[Stored items]

(* ===== verification/Classifier.v ===== *)
(** * Packet classifiers (classifier/classifier.h, classifier/classifier.cc,
    classifier/classifier-port.cc, classifier/classifier-addr.cc,
    classifier/classifier-hash.h, classifier/classifier-hash.cc)

    A node forwards a packet through classifiers: a table of slots, each
    holding a pointer to the next object, and a function that maps a packet
    to a slot.  [Classifier] is the table, the classes that derive from it
    differ in [classify]; the hash classifiers look the slot up in a hash
    table of the Tcl library, which is an interface here.

    The objects a slot points to are only names (addresses); the procedures
    [no-slot] and [unknown-flow] are OTcl code that may change the table, and
    are parameters. *)

From stdpp Require Import base numbers list gmap strings.
From Stdlib Require Import ZArith Lia.
From S2P Require Import Prelude.
From S2P Require Import Text.
From S2P Require Import Array.
From S2P Require Import Packet.

Open Scope Z_scope.

(** ** The table of slots *)

Record Classifier := mkClassifier {
  slot_ : option (list ptr);
  nslot_ : Z;
  maxslot_ : Z;
  shift_ : Z;
  mask_ : Z;
  default_target_ : ptr;
  nsize_ : Z
}.

(** The constructor; [shift_] and [mask_] are bound to variables of the script. *)
Definition new_Classifier (shift mask : Z) : Classifier :=
  mkClassifier None 0 (-1) shift mask NULL 0.

Definition set_slots s n c :=
  mkClassifier s n (maxslot_ c) (shift_ c) (mask_ c) (default_target_ c) (nsize_ c).
Definition set_maxslot m c :=
  mkClassifier (slot_ c) (nslot_ c) m (shift_ c) (mask_ c) (default_target_ c) (nsize_ c).
Definition set_table_size n c :=
  mkClassifier (slot_ c) (nslot_ c) (maxslot_ c) (shift_ c) (mask_ c) (default_target_ c) n.
Definition set_default_target t c :=
  mkClassifier (slot_ c) (nslot_ c) (maxslot_ c) (shift_ c) (mask_ c) t (nsize_ c).

(** [enum classify_ret {ONCE= -2, TWICE= -1}] *)
Definition ONCE : Z := -2.
Definition TWICE : Z := -1.

(** [(val >> shift_) & mask_]; the machine takes the shift count modulo 32. *)
Definition mshift (c : Classifier) (v : Z) : Z :=
  Z.land (Z.shiftr v (Z.land (shift_ c) 31)) (mask_ c).

(** The array [slot_] points to. *)
Definition slots (c : Classifier) : result (list ptr) :=
  match slot_ c with Some l => Ok l | None => Fault NullDeref end.

Definition copy_slot (old : list ptr) (i : Z) (l : list ptr) : result (list ptr) :=
  let! x := aget old i in aset l i x.

Definition cl_alloc (fuel : nat) (slot : Z) (c : Classifier) : result Classifier :=
  let n := nslot_ c in
  let start := match slot_ c with
               | None => if nsize_ c =? 0 then 32 else nsize_ c
               | Some _ => nslot_ c
               end in
  let! m := double_up fuel slot start in
  if m <? 0 then Fault Aborted
  else
    let l := replicate (Z.to_nat m) NULL in
    let! l := match slot_ c with
              | None => if 0 <? n then Fault NullDeref else Ok l
              | Some old => for_loop 0 n (copy_slot old) l
              end in
    Ok (set_slots (Some l) m c).

Definition install (fuel : nat) (slot : Z) (p : ptr) (c : Classifier) : result Classifier :=
  let! c := (if nslot_ c <=? slot then cl_alloc fuel slot c else Ok c) in
  let! l := slots c in
  let! l := aset l slot p in
  let c := set_slots (Some l) (nslot_ c) c in
  Ok (if maxslot_ c <=? slot then set_maxslot slot c else c).

(** [while (--maxslot_ >= lo && slot_[maxslot_] == 0) ;] *)
Fixpoint lower_max (fuel : nat) (lo m : Z) (l : list ptr) : result Z :=
  let m := m - 1 in
  if m <? lo then Ok m
  else
    let! x := aget l m in
    match x with
    | Some _ => Ok m
    | None => match fuel with O => NoFuel | S fuel => lower_max fuel lo m l end
    end.

(** [clear] of [Classifier] with [lo] = 0, of the classes with reserved ports
    with [lo] = [reserved_]. *)
Definition cl_clear (fuel : nat) (lo slot : Z) (c : Classifier) : result Classifier :=
  let! l := slots c in
  let! l := aset l slot NULL in
  let c := set_slots (Some l) (nslot_ c) c in
  if slot =? maxslot_ c then
    let! m := lower_max fuel lo (maxslot_ c) l in Ok (set_maxslot m c)
  else Ok c.

(** The loop of [getnxt], from slot [i]: the first that is empty or holds
    [nullagent]. *)
Fixpoint first_free (fuel : nat) (i : Z) (nullagent : ptr) (c : Classifier) : result (option Z) :=
  if nslot_ c <=? i then Ok None
  else
    let! l := slots c in
    let! x := aget l i in
    if bool_decide (x = NULL) || bool_decide (x = nullagent) then Ok (Some i)
    else match fuel with O => NoFuel | S fuel => first_free fuel (i + 1) nullagent c end.

(** [getnxt], and that of the classes with reserved ports. *)
Definition getnxt (fuel : nat) (reserved : Z) (nullagent : ptr) (c : Classifier)
    : result (Z * Classifier) :=
  let! r := first_free fuel reserved nullagent c in
  match r with
  | Some i => Ok (i, c)
  | None => let i := nslot_ c in let! c := cl_alloc fuel i c in Ok (i, c)
  end.

Definition allocPort (fuel : nat) (nullagent : ptr) (c : Classifier) := getnxt fuel 0 nullagent c.

Definition install_next (fuel : nat) (node : ptr) (c : Classifier) : result (Z * Classifier) :=
  let slot := wrap_i32 (maxslot_ c + 1) in
  let! c := install fuel slot node c in Ok (slot, c).

(** [reserve-port] *)
Definition reserve_port (fuel : nat) (n : Z) (c : Classifier) : result Classifier :=
  cl_alloc fuel (n - 1) (set_maxslot (n - 1) c).

(** The inline [slot (int)] *)
Definition slot (c : Classifier) (s : Z) : result ptr :=
  if (0 <=? s) && (s <? nslot_ c) then let! l := slots c in aget l s else Ok NULL.

(** ** Classes of classifiers *)

(** [PortClassifier::classify], [AddressClassifier::classify] *)
Definition port_classify (c : Classifier) (h : headers) : Z := dport (ip h).
Definition addr_classify (c : Classifier) (h : headers) : Z := mshift c (daddr (ip h)).

Section find.
(** The object with its table, how it classifies, and the script's [no-slot]. *)
Context {C : Type} (base : C -> Classifier) (classify : C -> headers -> Z)
  (no_slot : Z -> C -> C).

(** [cl < 0 || cl >= nslot_ || (node = slot_[cl]) == 0] *)
Definition slot_at (c : C) (cl : Z) : result ptr :=
  if (cl <? 0) || (nslot_ (base c) <=? cl) then Ok NULL
  else let! l := slots (base c) in aget l cl.

Definition find (h : headers) (c : C) : result (ptr * C) :=
  let cl := classify c h in
  let! node := slot_at c cl in
  match node, default_target_ (base c) with
  | Some x, _ => Ok (Some x, c)
  | None, Some t => Ok (Some t, c)
  | None, None =>
      let c := no_slot cl c in
      if cl =? TWICE then let! node := slot_at c (classify c h) in Ok (node, c)
      else Ok (NULL, c)
  end.

(** [recv]: what the packet is given to, or freed. *)
Variant handed := To (obj : positive) | Freed_packet.

Definition cl_recv (h : headers) (c : C) : result (handed * C) :=
  let! '(node, c) := find h c in
  Ok (match node with Some x => To x | None => Freed_packet end, c).
End find.

(** ** Hash classifiers *)

(** A [Tcl_HashTable] of [long] values, keyed by words. *)
Class TclHash (HT : Type) := {
  ht_new : HT;
  ht_find : HT -> list Z -> option Z;
  ht_put : HT -> list Z -> Z -> HT;
  ht_del : HT -> list Z -> HT
}.

Class TclHashLaws (HT : Type) `{TclHash HT} : Prop := {
  ht_find_new : forall k, ht_find ht_new k = None;
  ht_find_put : forall h k v k',
    ht_find (ht_put h k v) k' = if decide (k' = k) then Some v else ht_find h k';
  ht_find_del : forall h k k',
    ht_find (ht_del h k) k' = if decide (k' = k) then None else ht_find h k'
}.

#[export] Instance gmap_hash : TclHash (gmap (list Z) Z) := {
  ht_new := ∅; ht_find h k := h !! k; ht_put h k v := <[k := v]> h; ht_del h k := delete k h
}.

#[export] Instance gmap_hash_laws : TclHashLaws (gmap (list Z) Z).
Proof.
  split; cbn; intros.
  - apply lookup_empty.
  - case_decide; subst; [apply lookup_insert_eq|by apply lookup_insert_ne].
  - case_decide; subst; [apply lookup_delete_eq|by apply lookup_delete_ne].
Qed.

(** Which fields of the packet the class keys on. *)
Variant hash_kind := SrcDestFidHash | SrcDestHash | FidHash | DestHash.

Section Hash.
Context {HT : Type} `{TclHash HT}.

Record HashClassifier := mkHash {
  hbase : Classifier;
  hkind : hash_kind;
  default_ : Z;
  ht_ : HT
}.

Definition new_HashClassifier (k : hash_kind) (shift mask : Z) : HashClassifier :=
  mkHash (new_Classifier shift mask) k (-1) ht_new.

Definition set_hbase b (c : HashClassifier) := mkHash b (hkind c) (default_ c) (ht_ c).
Definition set_ht t (c : HashClassifier) := mkHash (hbase c) (hkind c) (default_ c) t.
Definition set_default d (c : HashClassifier) := mkHash (hbase c) (hkind c) d (ht_ c).

Definition hashkey (c : HashClassifier) (src dst fid : Z) : list Z :=
  let sh := mshift (hbase c) in
  match hkind c with
  | SrcDestFidHash => [sh src; sh dst; fid]
  | SrcDestHash => [sh src; sh dst]
  | FidHash => [fid]
  | DestHash => [sh dst]
  end.

(** [Tcl_CreateHashEntry] always gives an entry. *)
Definition set_hash (src dst fid slot : Z) (c : HashClassifier) : HashClassifier :=
  set_ht (ht_put (ht_ c) (hashkey c src dst fid) slot) c.

Definition get_hash (src dst fid : Z) (c : HashClassifier) : Z :=
  default (-1) (ht_find (ht_ c) (hashkey c src dst fid)).

(** [del-hash]: the slot of the entry it deletes. *)
Definition del_hash (src dst fid : Z) (c : HashClassifier) : option (Z * HashClassifier) :=
  match ht_find (ht_ c) (hashkey c src dst fid) with
  | Some s => Some (s, set_ht (ht_del (ht_ c) (hashkey c src dst fid)) c)
  | None => None
  end.

Definition hash_reset (c : HashClassifier) : HashClassifier := set_ht ht_new c.

(** [lookup (Packet* )] *)
Definition hash_lookup (c : HashClassifier) (h : headers) : Z :=
  let sh := mshift (hbase c) in
  get_hash (sh (saddr (ip h))) (sh (daddr (ip h))) (fid_ (ip h)) c.

(** The test both [classify] make of the slot they looked up. *)
Definition known_slot (c : HashClassifier) (s : Z) : option Z :=
  if (0 <=? s) && (s <=? maxslot_ (hbase c)) then Some s
  else if 0 <=? default_ c then Some (default_ c) else None.

(** [HashClassifier::classify]; [unknown_flow] is the script's procedure. *)
Definition hash_classify (unknown_flow : headers -> HashClassifier -> HashClassifier)
    (c : HashClassifier) (h : headers) : Z * HashClassifier :=
  match known_slot c (wrap_i32 (hash_lookup c h)) with
  | Some s => (s, c)
  | None => let c := unknown_flow h c in (wrap_i32 (hash_lookup c h), c)
  end.

(** [DestHashClassifier::classify] *)
Definition dest_classify (c : HashClassifier) (h : headers) : Z :=
  default (-1) (known_slot c (wrap_i32 (hash_lookup c h))).

(** [DestHashClassifier::do_install] *)
Definition do_install (fuel : nat) (dst : string) (target : ptr) (c : HashClassifier)
    : result HashClassifier :=
  let d := atoi dst in
  let! '(slot, b) := getnxt fuel 0 target (hbase c) in
  let! b := install fuel slot target b in
  Ok (set_hash 0 d 0 slot (set_hbase b c)).
End Hash.
Arguments HashClassifier HT : clear implicits.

ACTIVITY:
Go through the data and copy every line that includes "subst".

OUTPUT BELOW:
  - case_decide; subst; [apply lookup_insert_eq|by apply lookup_insert_ne].
  - case_decide; subst; [apply lookup_delete_eq|by apply lookup_delete_ne].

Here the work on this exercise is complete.